(* ===== verification/Stage3.v ===== *)
(** * Trusted stage 3: the decisions of the consensus

    [solver/src/states/trustedstage3state.cpp]: the election of the next
    confidants and of the next round's packets ([trusted_election]), the search
    for liars ([pool_solution_analysis]) and the choice of the writer
    ([take_urgent_decision]), over the votes collected in stage one.

    The floating-point size of the next round ([log_conf]), [std::sort] (any
    sorted permutation), the 32-bit generator and the balance of a key in the
    blockchain are parameters. *)

From Stdlib Require Import ZArith Lia Sorted.
From stdpp Require Import base tactics numbers option list sorting.
From S2P Require Import Prelude Math128 BinStream Amount Crypto Address DataStream Stage Random.

Local Open Scope Z_scope.
Local Open Scope cs_scope.

Definition MinTrustedNodes : Z := 3.
Definition MaxTrustedNodes : Z := 25.

(** ** [SolverContext::mark_untrusted], [untrusted_value] *)

(** [markUntrusted] is a [std::array<uint8_t, MaxTrustedNodes>]. *)
Definition mark_untrusted (markUntrusted : list Z) (sender : Z) : list Z :=
  if sender <? MaxTrustedNodes then
    match markUntrusted !! Z.to_nat sender with
    | Some v => if v <? 255 then <[Z.to_nat sender := u8 (v + 1)]> markUntrusted else markUntrusted
    | None => markUntrusted
    end
  else markUntrusted.

Definition untrusted_value (markUntrusted : list Z) (sender : Z) : Z :=
  if sender <? MaxTrustedNodes then default 0 (markUntrusted !! Z.to_nat sender) else 0.

Module Stage3.
Import Stage.

(** ** The search for liars *)

Section analysis.
Context `{!Cscrypto}.

(** [std::vector<HashWeight>] *)
Definition weights := list (bytes * Z).

Fixpoint add_weight (hash : bytes) (hWeight : weights) : weights :=
  match hWeight with
  | [] => [(hash, 1)]
  | (h, w) :: hWeight' =>
      if decide (h = hash) then (h, u8 (w + 1)) :: hWeight' else (h, w) :: add_weight hash hWeight'
  end.

(** The hash frequency table. *)
Definition hash_weights (stage1 : list StageOne) : weights :=
  fold_left (fun t st => add_weight (s1_hash st) t) stage1 [].

(** The search for the most frequent hash, from [(mostFrequentHash, maxWeight)]. *)
Definition most_frequent_step (best : bytes * Z) (it : bytes * Z) : bytes * Z :=
  if best.2 <? it.2 then it else best.
Definition most_frequent (hWeight : weights) : bytes :=
  (fold_left most_frequent_step hWeight (Zero_hash, 0)).1.

Inductive report := silent_report (sender : Z) | liar_report (sender : Z).

Record analysis := mkAnalysis {
  an_mask : list Z;        (* stage.realTrustedMask *)
  an_mark : list Z;        (* markUntrusted *)
  an_liars : Z;            (* liarNumber, uint8_t *)
  an_reports : list report (* the reports sent, in order *)
}.

(** One iteration of the loop over [stage1_data]; [None]: [return false]. *)
Definition judge (mostFrequentHash : bytes) (st : analysis) (it : StageOne) : option analysis :=
  if Z.of_nat (length (an_mask st)) <=? s1_sender it then None
  else
    let i := Z.to_nat (s1_sender it) in
    if bool_decide (s1_hash it = mostFrequentHash) &&
       negb (default 0 (an_mask st !! i) =? InvalidConfidantIndex)
    then Some st
    else Some (mkAnalysis (<[i := InvalidConfidantIndex]> (an_mask st))
           (mark_untrusted (an_mark st) (s1_sender it))
           (u8 (an_liars st + 1))
           (an_reports st ++
            [if bool_decide (s1_hash it = Zero_hash) then silent_report (s1_sender it)
             else liar_report (s1_sender it)])).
┄┄┄┄┄┄┄┄┄┄┄┄┄┄┄┄┄┄┄┄
Required work:
Above are some lines. Repeat exactly, and only, those from the line that has "Local Open Scope cs_scope." through the line that has "Definition weights := list (bytes * Z).".

The answer:
Local Open Scope cs_scope.

Definition MinTrustedNodes : Z := 3.
Definition MaxTrustedNodes : Z := 25.

(** ** [SolverContext::mark_untrusted], [untrusted_value] *)

(** [markUntrusted] is a [std::array<uint8_t, MaxTrustedNodes>]. *)
Definition mark_untrusted (markUntrusted : list Z) (sender : Z) : list Z :=
  if sender <? MaxTrustedNodes then
    match markUntrusted !! Z.to_nat sender with
    | Some v => if v <? 255 then <[Z.to_nat sender := u8 (v + 1)]> markUntrusted else markUntrusted
    | None => markUntrusted
    end
  else markUntrusted.

Definition untrusted_value (markUntrusted : list Z) (sender : Z) : Z :=
  if sender <? MaxTrustedNodes then default 0 (markUntrusted !! Z.to_nat sender) else 0.

Module Stage3.
Import Stage.

(** ** The search for liars *)

Section analysis.
Context `{!Cscrypto}.

(** [std::vector<HashWeight>] *)
Definition weights := list (bytes * Z).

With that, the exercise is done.